The Canucks look like they're regaining their Stanley Cup form.
Don't look now, but the Vancouver Canucks might be finding their long-lost mojo.
Monday night's dramatic come-from-behind victory over the Edmonton Oilers kept the Canucks in the top spot of the Northwest Division and raised their record to 5-2-2. The team's now on a three-game winning streak as it heads to Minnesota to face the slumping Wild on Thursday night.
Over the last week, the Canucks have started to show some signs that they've got what it takes to make another serious Stanley Cup run this spring. Here are the top four reasons why fans should be hopeful.
Chris Tanev's first NHL goal was a dramatic OT game-winner.
The Canucks have a well-established veteran core. Daniel and Henrik Sedin, Alex Burrows, Ryan Kesler, Mason Raymond, Jannik Hansen, Kevin Bieksa and Alex Edler have all been Vancouver property since the end of the last lockout in 2005.
They're a tight group and they've had success, which has made it difficult for young players to gain a foothold in the organization over the past few years.
This year looks different. The Canucks' last two game-winning goals have been scored by Chris Tanev, age 23, in overtime, and by Jordan Schroeder, age 22, in a shootout. Zack Kassian, age 22, leads the team with five goals of his own. It's not on par with the Oilers' youth movement, but it's a step forward for a team that hasn't picked higher than 10th since taking the Sedin twins second and third overall in 1999.
On the Los Angeles Kings' cup run last spring, rookies like Dwight King and Slava Voynov stepped up and made meaningful contributions to their team. The Canucks' kids are looking good so far in this short season.
Ryan Kesler is back practising with his team.
Ryan Kesler is traveling with the team on their current road trip. There's still no timeline for his return, but at this stage we're likely now counting in days, rather than weeks or months.
Once Kesler gets back in the lineup, that will leave only winger David Booth on the injured list as he recovers from his groin strain.
Since the season began, the Canucks have yet to suffer any injuries—knock on wood. Last year, fans saw how the team's fortunes changed after Daniel Sedin was sidelined with just a few weeks left in the season.
It's inevitable that some man-games are going to be lost along the way, but there's hope that all hands will be on deck when the playoffs start in April.
The Canucks have become harder to push around.
After nine games, the Canucks have taken seven major penalties, tying them for seventh in the NHL standings, according to hockeyfights.com. In 2010-11, when the team was widely accused of being pushed around by the Boston Bruins in the Stanley Cup Finals, they took just 31 majors all year, ranking them 22nd overall.

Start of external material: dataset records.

(** What [RecvFrame] guarantees of a frame it returns ([RecvFrame_total]). *)
Class TransportSpec (W : Type) `{Transport W} := {
  t_recv_frame w node timeout w' f :
    t_recv w node timeout = (w', Some f) → 10 ≤ zlen f ∧ rd32 f 0 = Ret (zlen f);
}.

(** ** Requests to a data node *)
Section Requests.
Context {W : Type} `{Transport W}.

(** The request [[op][2B sl][start][2B el][end]] of the three range operations. *)
Definition range_request (op : Z) (start end_ : bytes) : bytes :=
  EncodeCustomRequest 1
    ([byte_of_Z op] ++ be16 (u16 (zlen start)) ++ start ++ be16 (u16 (zlen end_)) ++ end_).

(** Send a request, receive a frame, decode it: the payload, or [None] where the
    caller returns [false].  The request id of the response is not compared. *)
Definition call (w : W) (node : Z) (req : bytes) (timeout : Z) : outcome (W * option bytes) :=
  let '(w, sent) := t_send w node req in
  if negb sent then Ret (w, None) else
  let '(w, r) := t_recv w node timeout in
  match r with
  | None => Ret (w, None)
  | Some resp_frame =>
      d ← TryDecode resp_frame;
      match d with
      | DecodeFail _ => Ret (w, None)
      | DecodeOk _ _ resp_payload => Ret (w, Some resp_payload)
      end
  end.

(** [QueryTabletStats]: the result and the in/out parameters. *)
Definition QueryTabletStats (w : W) (node : Z) (start end_ : bytes) (key_count : Z) (median_key : bytes)
    : outcome (W * bool * Z * bytes) :=
  if negb (t_connected w node) then Ret (w, false, key_count, median_key) else
  '(w, r) ← call w node (range_request OP_TABLET_STATS start end_) 3000;
  match r with
  | None => Ret (w, false, key_count, median_key)
  | Some p =>
      if zlen p <? 11 then Ret (w, false, key_count, median_key) else
      st ← at_ p 0;
      if negb (st =? ST_OK) then Ret (w, false, key_count, median_key) else
      key_count ← rd32 p 5;
      med_len ← rd16 p 9;
      if zlen p <? 11 + med_len then Ret (w, false, key_count, median_key) else
      median_key ← slice p 11 med_len;
      Ret (w, true, key_count, median_key)
  end.

Definition SendDeleteRange (w : W) (node : Z) (start end_ : bytes) : outcome (W * bool) :=
  if negb (t_connected w node) then Ret (w, false) else
  '(w, r) ← call w node (range_request OP_DELETE_RANGE start end_) 10000;
  match r with
  | None => Ret (w, false)
  | Some p =>
      if bool_decide (p = []) then Ret (w, false) else
      st ← at_ p 0;
      Ret (w, st =? ST_OK)
  end.
(* ===== verification/Cluster.v ===== *)
(** * The cluster: the balancer of the master and the data nodes together

    The data nodes run the server code of RpcServer.v and DataNode.v on their
    databases; the master's transport delivers a request frame to the node and
    the node's response frame back.  The cluster then stores one map from keys
    to values, spread over the nodes by the routing table, and the operations of the
    balancer leave this map alone. *)

From S2P Require Import Prelude StringOrder BinaryProtocol Storage RpcClient RpcServer DataNode.
From S2P Require Import Json Config Tablet RaftNode TableSteps BalancePlan Balancer.

(** ** The data nodes as a transport *)
Section Nodes.
Context {D : Type} `{LevelDB D}.

(** [stores]: the reachable data nodes with their storage ([None]: not open);
    [inbox]: the response frames the master has not read yet. *)
Record Nodes := { stores : gmap Z (option D); inbox : list (Z * bytes) }.

Definition set_store (w : Nodes) (node : Z) (st : option D) : Nodes :=
  {| stores := <[node := st]> (stores w); inbox := inbox w |}.

(** A request frame arrives at a node, which serves it; a node that runs into
    undefined behaviour is gone. *)
Definition deliver (w : Nodes) (node : Z) (f : bytes) : Nodes * bool :=
  match stores w !! node with
  | None => (w, false)
  | Some st =>
      match serve_frame HandleDataNodeRequest st f with
      | Ret (st', Some resp) =>
          ({| stores := <[node := st']> (stores w); inbox := inbox w ++ [(node, resp)] |}, true)
      | Ret (st', None) => (set_store w node st', true)
      | _ => ({| stores := delete node (stores w); inbox := inbox w |}, true)
      end
  end.
(** A migration over lossy connections. *)
Lemma lossy_migrate `{JsonTextSpec} (fs : nat → fs_answer) n b A i t dst :
  keeps n (lnet b) A → tablets_ n !! i = Some t → node_id t ≠ dst → dst ∈ node_id <$> tablets_ n →
  post (fun r : Lossy D * RaftNode * bool => keeps r.1.2 (lnet r.1.1) A ∧ fate r.1.1 = fate b ∧
          tablets_ r.1.2 = (if r.2 then <[i := set_node t dst]> (tablets_ n) else tablets_ n) ∧
          (loses_cleanups b → r.2 = true ∧ stores (lnet r.1.1) !! node_id t = stores (lnet b) !! node_id t) ∧
          ∃ h, Forall (fun x => reads (tablets_ n) x A) h ∧
            if r.2 then
              (∀ m, last (stores (lnet b) :: h) = Some m → reads (tablets_ r.1.2) m A) ∧
              ∃ x, past r.1.1 = past b ++ (Stored <$> h) ++ [Published (tablets_ r.1.2); Stored x] ∧
                reads (tablets_ r.1.2) x A ∧ stale_reads A t x
            else past r.1.1 = past b ++ (Stored <$> h))
    (MigrateTablet fs b n i dst).
Proof.
  intros Hk Hi Hne Hdst. unfold MigrateTablet. rewrite Hi. destruct (Z.eqb_spec (node_id t) dst); [done|].
  pose proof (list_elem_of_lookup_2 _ _ _ Hi) as Ht. pose proof (kp_partition _ _ _ Hk) as Hp.
  destruct (kp_store _ _ _ Hk t Ht) as [d Hd]. pose proof Hdst as (u & -> & Hu)%list_elem_of_fmap.
  destruct (kp_store _ _ _ Hk u Hu) as [e He].
  pose proof (kp_short _ _ _ Hk) as Hs. rewrite Forall_forall in Hs. destruct (Hs t Ht) as [Hlo Hhi].
  pose proof (kp_healthy _ _ _ Hk _ _ Hd) as Hhd. pose proof (kp_healthy _ _ _ Hk _ _ He) as Hhe.
  assert (Hview : ∀ k v, covers t k → ldb_view d !! k = Some v → A !! k = Some v).
  { intros k v Hc. rewrite (keep_view n (lnet b) A (node_id t) d k Hk Hd); [done|by exists t]. }
  destruct (wire_within A (ldb_view d) (start_key t) (end_key t) (kp_wire _ _ _ Hk) Hview) as (Hw1 & Hw2 & _).
  destruct (lossy_scan b (node_id t) (node_id u) d e (start_key t) (end_key t) Hd He (kp_inbox _ _ _ Hk) Hhd Hhe
    Hlo Hhi Hw1 Hw2) as (b1 & e1 & ok & h & -> & [Hf1 Hp1] & Hmid & Hn1 & Hcp & Hall & Hlc). cbn [mbind outcome_bind].
  assert (Hk1 : keeps n (lnet b1) A) by (rewrite Hn1; by apply (keep_copying n _ A t (node_id u) d e e1)).
  assert (Hh : Forall (fun x => reads (tablets_ n) x A) (h ++ [stores (lnet b1)])).
  { apply Forall_app. split; [|apply Forall_singleton; by apply keep_reads]. eapply Forall_impl; [exact Hmid|].
    intros x (e' & -> & He'). by apply (keep_reads n (set_store (lnet b) (node_id u) (Some e'))), (keep_copying n _ A t (node_id u) d e e'). }
  destruct ok; cbn [negb].
  2: { split; [done|]. split; [done|]. split; [done|]. split; [intros Hl; by specialize (Hlc Hl)|].
    exists (h ++ [stores (lnet b1)]). by split. }
  rewrite Z.eqb_refl, bind_assoc. eapply post_bind; [apply SaveTablets_view|]. intros n' (Hv & _). cbn [mbind outcome_bind].
  unfold view in Hv. injection Hv as Hts _ _. cbn [set_table tablets_] in Hts.
  assert (Hd1 : stores (lnet b1) !! node_id t = Some (Some d)) by (rewrite Hn1; cbn; by rewrite lookup_insert_ne).
  assert (Hk2 : keeps n' (lnet b1) A).
  { apply (keep_route n n' _ A i t (node_id u) e1); try done; [rewrite Hn1; cbn; by rewrite lookup_insert_eq|].
    intros k v Hc HA. rewrite Hall by done. apply put_all_range. left. split; [done|].
    eapply (kp_owned _ _ _ Hk); [done|by exists t|done]. }
  set (b1' := t_publish b1 _). change (lnet b1) with (lnet b1') in Hd1, Hk1, Hk2.
  destruct (lossy_cleanup b1' (node_id t) d (start_key t) (end_key t) Hd1 (kp_inbox _ _ _ Hk1) Hhd Hlo Hhi)
    as (b2 & d2 & ok & -> & [Hf2 Hp2] & Hn2 & Hh2 & Hd2 & Hl2). cbn [mbind outcome_bind post fst snd].
  assert (Hk3 : keeps n' (lnet b2) A).
  { rewrite Hn2. eapply (keep_cleaned n' _ A i t (node_id u) d); try done; [apply Hk2|].
    rewrite Hts. apply list_lookup_insert_eq. by eapply lookup_lt_Some. }
  split; [done|]. split; [rewrite Hf2; exact Hf1|]. split; [done|]. split.
  { intros Hlose. split; [done|]. rewrite Hl2, Hd1, Hd; [done|]. intros c node f. cbn [b1' fate t_publish lossy_transport publish].
    rewrite Hf1. apply Hlose. }
  exists (h ++ [stores (lnet b1)]). split; [done|].
  split; [intros m; rewrite app_comm_cons, last_snoc; intros [= <-]; by apply keep_reads|].
  exists (stores (lnet b2)). split.
  { rewrite Hp2. cbn [b1' past t_publish lossy_transport publish]. by rewrite Hp1, Hts, <- !app_assoc. } split; [by apply keep_reads|].
  intros k Hc. exists d2. rewrite Hn2. cbn. split; [apply lookup_insert_eq|]. rewrite !get_view by done.
  destruct Hd2 as [-> | ->]; [left; eapply (keep_view n (lnet b)); [done..|by exists t]|].
  right. apply map_lookup_filter_None_2. right. intros x _ Hn. by apply Hn.
Qed.
End Moving.

(** ** Turns of the balancer over lossy connections *)
Section Turns.
Context {D : Type} `{LevelDBSpec D} `{JsonTextSpec} (fs : nat → fs_answer).
Implicit Types (w : Nodes D) (n : RaftNode) (A : gmap bytes bytes) (b : Lossy D).

Lemma lossy_sync_loop fuel n b A i :
  keeps n (lnet b) A →
  ∃ b' ts, sync_loop fuel b (tablets_ n) i = Ret (b', ts) ∧ lnet b' = lnet b ∧ Forall2 same_route (tablets_ n) ts.
Proof.
  revert n b i. induction fuel as [|fuel IH]; intros n b i Hk; cbn [sync_loop]; [by exists b, (tablets_ n)|].
  destruct (tablets_ n !! i) as [t|] eqn:Hi; [|by exists b, (tablets_ n)].
  destruct (lossy_stats n b A t 0 [] Hk ltac:(by eapply list_elem_of_lookup_2)) as (b1 & ok & Hn & ->).
  cbn [mbind outcome_bind]. rewrite <- Hn in Hk. destruct ok; cbn [negb].
  2: { destruct (IH n b1 (S i) Hk) as (b2 & ts & -> & Hn2 & Hf). exists b2, ts. by rewrite Hn2. }
  destruct (negb _).
  2: { destruct (IH n b1 (S i) Hk) as (b2 & ts & -> & Hn2 & Hf). exists b2, ts. by rewrite Hn2. }
  pose proof (set_count_route _ _ _ (count_of A t) Hi) as Hf.
  set (ts1 := <[i := _]> _) in *.
  destruct (IH (set_table n ts1 0 0) (t_publish b1 ts1) (S i)) as (b2 & ts & HR & Hn2 & Hts).
  { by apply (keep_same_route n). }
  exists b2, ts. split; [exact HR|]. split; [rewrite Hn2; exact Hn|]. by etransitivity.
Qed.
(** C32: a write during a migration is acknowledged and lost even when the client's
    route is right: on a cluster that represents a map, a PUT that reaches the
    owner of a key after the records of its tablet were copied and before the
    source is cleaned up is answered [ST_OK]; the migration succeeds, the key is
    now routed to the destination, and the cluster represents the same map as before, without the
    write. *)
Theorem put_during_migration {D} `{LevelDBSpec D} `{JsonTextSpec} (fs : nat → fs_answer) (w : Nodes D) (b' : Busy)
    (n n' : RaftNode) (A : gmap bytes bytes) (i : nat) (t : Tablet) (dst : Z) (key value : bytes) (ok : bool)
    (Hr : represents n w A) (Hi : tablets_ n !! i = Some t) (Hc : covers t key)
    (Hne : node_id t ≠ dst) (Hdst : dst ∈ node_id <$> tablets_ n)
    (Hk : zlen key < 2 ^ 16) (Hv : zlen key + zlen value < 2 ^ 32 - 17)
    (Hrun : MigrateTablet fs {| net := w; pending := [(node_id t, kv_payload OP_PUT key value)] |} n i dst = Ret (b', n', ok)) :
  GetTabletRoute (tablets_ n) key = Ret (Some t) ∧
  (∃ d d1, stores w !! node_id t = Some (Some d) ∧
     HandleDataNodeRequest (Some d) 0 (kv_payload OP_PUT key value) = Ret (Some d1, [byte_of_Z ST_OK])) ∧
  ok = true ∧ pending b' = [] ∧ owner (tablets_ n') dst key ∧ represents n' (net b') A.
Proof.
  pose proof (list_elem_of_lookup_2 _ _ _ Hi) as Ht. pose proof (rep_partition _ _ _ Hr) as Hp.
  destruct (rep_store _ _ _ Hr t Ht) as [d Hd].
  pose proof Hdst as (u & -> & Hu)%list_elem_of_fmap. destruct (rep_store _ _ _ Hr u Hu) as [e He].
  pose proof (rep_healthy _ _ _ Hr _ _ Hd) as Hhd.
  destruct (put_applied d 0 key value Hhd Hk Hv) as (d1 & Hput & Hh1 & Hv1).
  destruct (migrate_busy fs w n A i t u d e key value d1 Hr Hi Hne Hu Hd He Hc Hput Hh1 Hv1 b' n' ok Hrun)
    as (-> & Hpend & Hts & Hrep).
  destruct (route_exact (tablets_ n) key Hp) as (j & v & _ & Hj & Hroute & Hcov & Huniq).
  assert (j = i) as -> by (symmetry; by apply (Huniq i t)). rewrite Hi in Hj. injection Hj as <-.
  split; [done|]. split; [by exists d, d1|]. split; [done|]. split; [done|]. split; [|done].
  rewrite Hts. apply owner_set_node; [done|done|by left].
Qed.

(** The demo cluster with a client that writes "k" while the first tablet moves. *)
Definition demo_busy : Busy :=
  {| net := spread_nodes (tablets_ demo_fresh) demo_map; pending := [(2, kv_payload OP_PUT (str "k") (str "new"))] |}.

Lemma put_during_migration_witness :
  match @MigrateTablet _ _ ref_json_text good_fs demo_busy demo_fresh 0 3 with
  | Ret (b', n', ok) => ok = true ∧ pending b' = [] ∧ owner (tablets_ n') 3 (str "k") ∧ represents n' (net b') demo_map
  | _ => False
  end.
Proof.
  assert (Hret : match @MigrateTablet _ _ ref_json_text good_fs demo_busy demo_fresh 0 3 with
                 | Ret _ => True | _ => False end) by (vm_compute; exact I).
  destruct (MigrateTablet good_fs demo_busy demo_fresh 0 3) as [[[b' n'] ok]| |] eqn:E; [|done|done].
  assert (Hcov : covers {| tid := 1; start_key := []; end_key := str "m"; node_id := 2; key_count := 0 |} (str "k"))
    by (apply (bool_decide_unpack _); vm_compute; exact I).
  destruct (@put_during_migration MemDB _ _ ref_json_text ref_json_text_spec good_fs
    (spread_nodes (tablets_ demo_fresh) demo_map) b' demo_fresh n' demo_map 0
    {| tid := 1; start_key := []; end_key := str "m"; node_id := 2; key_count := 0 |} 3 (str "k") (str "new") ok
    demo_represents eq_refl Hcov) as (_ & _ & ? & ? & ? & ?);
    [discriminate|by apply (bool_decide_unpack _)|reflexivity|reflexivity|exact E|].
  repeat (split; [assumption|]). assumption.
Defined.
(* ===== verification/Cli.v ===== *)
(** * The command line client (src/lekv_cli.cpp)

    The class [LekvCli]: it fetches the routing table from the master as text
    before every command, parses it, searches it with the same binary search as
    the master, and sends the request to the data node.  Its two connections
    are an interface, [Net].  Printing is an [output] value. *)

From S2P Require Import Prelude StringOrder Text Json Config BinaryProtocol Tablet RaftNode MasterHandlers.

Record CachedTablet := { cid : Z; start : bytes; end_ : bytes; addr : bytes }.

(** The long connection to the master ([proxy_conn_]) and the short one to a
    data node ([dn]). *)
Inductive endpoint : Type := Proxy | Dn.

(** [IsConnected], [Connect], [Close], [Send] and [RecvFrame] (with its timeout)
    of the client's connections. *)
Class Net (W : Type) := {
  n_connected : W → endpoint → bool;
  n_connect : W → endpoint → bytes → Z → W * bool;
  n_close : W → endpoint → W;
  n_send : W → endpoint → bytes → W * bool;
  n_recv : W → endpoint → Z → W * option bytes;
}.

(** What [RecvFrame] guarantees of a frame ([RecvFrame_total]). *)
Class NetSpec (W : Type) `{Net W} := {
  n_recv_frame w e timeout w' f :
    n_recv w e timeout = (w', Some f) → 10 ≤ zlen f ∧ rd32 f 0 = Ret (zlen f);
}.
(** ** Properties *)

(** C14: a migration and a restart. After a migration in a cluster that represents a map, when the table was saved
    the master that starts again loads exactly the new table and the cluster still represents the
    map; when the file could not be opened or renamed, which [SaveTablets] only prints, the
    migration goes on and deletes the records at the source, and the restarted master routes every
    key of the tablet to the source, where a GET finds nothing. *)
Theorem restart_after_migration {D} `{LevelDBSpec D} {J : JsonText} `{!JsonTextSpec} (fs fs' : nat → fs_answer)
    (w w' : Nodes D) (n n' : RaftNode) (A : gmap bytes bytes) (i : nat) (t : Tablet) (dst : Z)
    (Hr : represents n w A) (Hm : IsMaster n = true) (Hs : saved n) (Hi : tablets_ n !! i = Some t) (Hne : node_id t ≠ dst)
    (Hdst : dst ∈ node_id <$> tablets_ n) (Hrun : MigrateTablet fs w n i dst = Ret (w', n', true)) :
  (fs (saves_ n) = {| fs_open := true; fs_stored := None; fs_rename := true |} →
     ∃ m, start_again (D := D) fs' n' = Ret m ∧ tablets_ (raft m) = <[i := set_node t dst]> (tablets_ n) ∧
       represents (raft m) w' A) ∧
  (save_fails (fs (saves_ n)) →
     ∃ m, start_again (D := D) fs' n' = Ret m ∧ Forall2 same_route (tablets_ n) (tablets_ (raft m)) ∧
       ∀ k v, covers t k → A !! k = Some v →
       ∃ u, GetTabletRoute (tablets_ (raft m)) k = Ret (Some u) ∧ node_id u = node_id t ∧
         ∀ d, stores w' !! node_id u = Some (Some d) → Get d k = None).
Proof.
  destruct (post_ret_inv _ _ _ (MigrateTablet_ok fs n w A i t dst Hr Hi Hne Hdst) Hrun) as (Hr' & _ & Hts). cbn [fst snd] in *.
  pose proof (MigrateTablet_saves fs w w' n n' i t dst Hi Hne Hrun) as Hsave.
  destruct (post_ret_inv _ _ _ (SaveTablets_view fs _) Hsave) as (_ & _ & Hport & _). cbn [set_table port_] in Hport.
  assert (Hm' : IsMaster n' = true) by (unfold IsMaster in *; by rewrite Hport).
  set (n1 := set_table n _ _ _) in Hsave. split; intros Hfs.
  - destruct (SaveTablets_file fs n1 n' Hfs Hm (moved_table_ok n i t dst Hi Hdst (proj1 Hs)) Hsave) as (text & Hf & Hl).
    destruct (start_again_file (D := D) fs' n' text _ _ _ Hm' Hf Hl) as (m & Hrun' & Hm1). exists m. split; [done|].
    cbn [n1 set_table tablets_] in Hm1. split; [done|]. apply (rep_same_route n'); [done|]. by rewrite Hm1, Hts.
  - destruct Hs as (_ & text & ts & Hf & Hl & Hroute & _).
    pose proof (SaveTablets_fails fs n1 n' Hfs Hsave) as Hold. cbn [n1 set_table disk_] in Hold. rewrite Hf in Hold.
    destruct (start_again_file (D := D) fs' n' text _ _ _ Hm' Hold Hl) as (m & Hrun' & Hm1). exists m. split; [done|].
    rewrite Hm1. split; [by symmetry|]. intros k v Hc Hv. eapply (lost_at_source n n' w' A i t dst); try done. apply Hr.
Qed.

(** A table on the disk; then the disk is full. *)
Definition demo_saved : RaftNode :=
  match @SaveTablets ref_json_text good_fs demo_fresh with Ret n => n | _ => demo_fresh end.
Definition full_disk : nat → fs_answer := fun _ => {| fs_open := false; fs_stored := None; fs_rename := true |}.

Lemma demo_save : @SaveTablets ref_json_text good_fs demo_fresh = Ret demo_saved.
Proof. vm_compute. reflexivity. Qed.

Lemma demo_disk : saves_work good_fs ∧ @saved ref_json_text demo_saved.
Proof.
  assert (Hfs : saves_work good_fs) by done. split; [exact Hfs|].
  refine (post_ret_inv _ _ _ (@SaveTablets_saved ref_json_text ref_json_text_spec good_fs Hfs demo_fresh eq_refl _) demo_save).
  apply (bool_decide_unpack _). vm_compute. exact I.
Qed.

Lemma demo_saved_represents : represents demo_saved (spread_nodes (tablets_ demo_fresh) demo_map) demo_map.
Proof. apply (rep_same_route demo_fresh); [exact demo_represents|reflexivity]. Qed.

Lemma restart_after_migration_witness :
  let w := spread_nodes (tablets_ demo_fresh) demo_map in
  ∃ w' n' m, @MigrateTablet _ _ ref_json_text full_disk w demo_saved 0 3 = Ret (w', n', true) ∧
    @start_again MemDB ref_json_text good_fs n' = Ret m ∧
    ∃ u, GetTabletRoute (tablets_ (raft m)) (str "c") = Ret (Some u) ∧ node_id u = 2 ∧
      ∀ d, stores w' !! node_id u = Some (Some d) → Get d (str "c") = None.
Proof.
  cbv zeta. set (w := spread_nodes (tablets_ demo_fresh) demo_map).
  assert (Hret : match @MigrateTablet _ _ ref_json_text full_disk w demo_saved 0 3 with Ret (_, _, ok) => ok | _ => false end = true)
    by (vm_compute; reflexivity).
  destruct (@MigrateTablet _ _ ref_json_text full_disk w demo_saved 0 3) as [[[w' n'] ok]| |] eqn:Hm;
    [|discriminate Hret|discriminate Hret]. subst ok.
  assert (Hne : 2 ≠ 3) by discriminate.
  assert (Hdst : 3 ∈ node_id <$> tablets_ demo_saved) by (apply (bool_decide_unpack _); vm_compute; exact I).
  assert (Hi : tablets_ demo_saved !! 0%nat = Some {| tid := 1; start_key := []; end_key := str "m"; node_id := 2; key_count := 0 |})
    by (vm_compute; reflexivity).
  assert (Hg : demo_map !! str "c" = Some (str "3")) by (vm_compute; reflexivity).
  assert (Hc : covers {| tid := 1; start_key := []; end_key := str "m"; node_id := 2; key_count := 0 |} (str "c"))
    by (apply (bool_decide_unpack _); vm_compute; exact I).
  destruct (@restart_after_migration MemDB _ _ ref_json_text ref_json_text_spec full_disk good_fs w w' demo_saved n' demo_map 0
    {| tid := 1; start_key := []; end_key := str "m"; node_id := 2; key_count := 0 |} 3 demo_saved_represents
    eq_refl (proj2 demo_disk) Hi Hne Hdst Hm) as [_ Hfail].
  destruct (Hfail (or_introl eq_refl)) as (m & Hrun & _ & Hk).
  exists w', n', m. split; [reflexivity|]. split; [exact Hrun|]. exact (Hk (str "c") (str "3") Hc Hg).
Defined.

(** The configuration of the repository, on empty data nodes. *)
Definition empty_disk : Disk := {| tablet_file := None; tmp_file := None |}.
Definition empty_nodes : Nodes MemDB :=
  {| stores := list_to_map ((fun x => (x, Some {| mem_map := ∅; mem_up := true |})) <$> data_nodes demo_peers); inbox := [] |}.

Lemma demo_configured : well_configured demo_peers.
Proof. split; apply (bool_decide_unpack _); vm_compute; exact I. Qed.

Lemma empty_nodes_fresh : fresh_nodes demo_peers empty_nodes.
Proof.
  split; [| |reflexivity].
  - intros node Hn. change (data_nodes demo_peers) with [2; 3] in Hn. eexists.
    repeat (apply elem_of_cons in Hn as [->|Hn]; [reflexivity|]). by apply elem_of_nil in Hn.
  - intros node x Hx. apply elem_of_list_to_map_2, list_elem_of_fmap in Hx as (k & [= _ ->] & _). done.
Qed.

Boston was third that year, by the way.
Vancouver remains a skill team whose speed is its biggest asset. Last season, the Canucks got tougher and that trend continues this year. So far, Aaron Volpatti, Bieksa, Kassian and Dale Weise have all dropped the gloves. Other willing pugilists on the roster include Max Lapierre, Keith Ballard and Booth, as well as extra defensemen Andrew Alberts, Cam Barker and Jim Vandermeer.
Using Kassian, in particular, in a top six role helps to ensure that other teams won't take liberties with players like the Sedin twins. Henrik has shown some spunk of his own, too, laying the most meaningful hit of the night on public enemy No. 1, Duncan Keith, last week against the Chicago Blackhawks.
Henrik has eight hits in nine games and is easily on track to surpass his total of 32 from all of last season. As a team, the Canucks have moved up the hit chart from 18th last year to 12th so far in 2012-13. If they continue this physical style of play, the Canucks' reputation as a hard team to play against can only increase.
Schneider and Luongo—conjoined twins?
At that time, my main focus was on the Canucks getting the best return for their valuable asset. Now that the short season is underway, Vancouver would be well served to keep both goalies until the end of the year.
Luongo's stock has certainly risen with his great play, but so far even struggling teams appear reluctant to make big deals. The unusual circumstances of the lockout-shortened season make it tougher to assess talent, and a short-term fix might not be in a team's long-term best interests.
Though so-called "backup" Luongo has played more minutes so far, Cory Schneider will get the Canucks' next start in Minnesota on Thursday. He'll get his chances to show that he's the quality netminder the Canucks believed they had when they signed him to a $12 million deal last summer.
For both Schneider and Luongo, nothing would look better on their resume than a Stanley Cup. If they stay in Vancouver, it just might happen.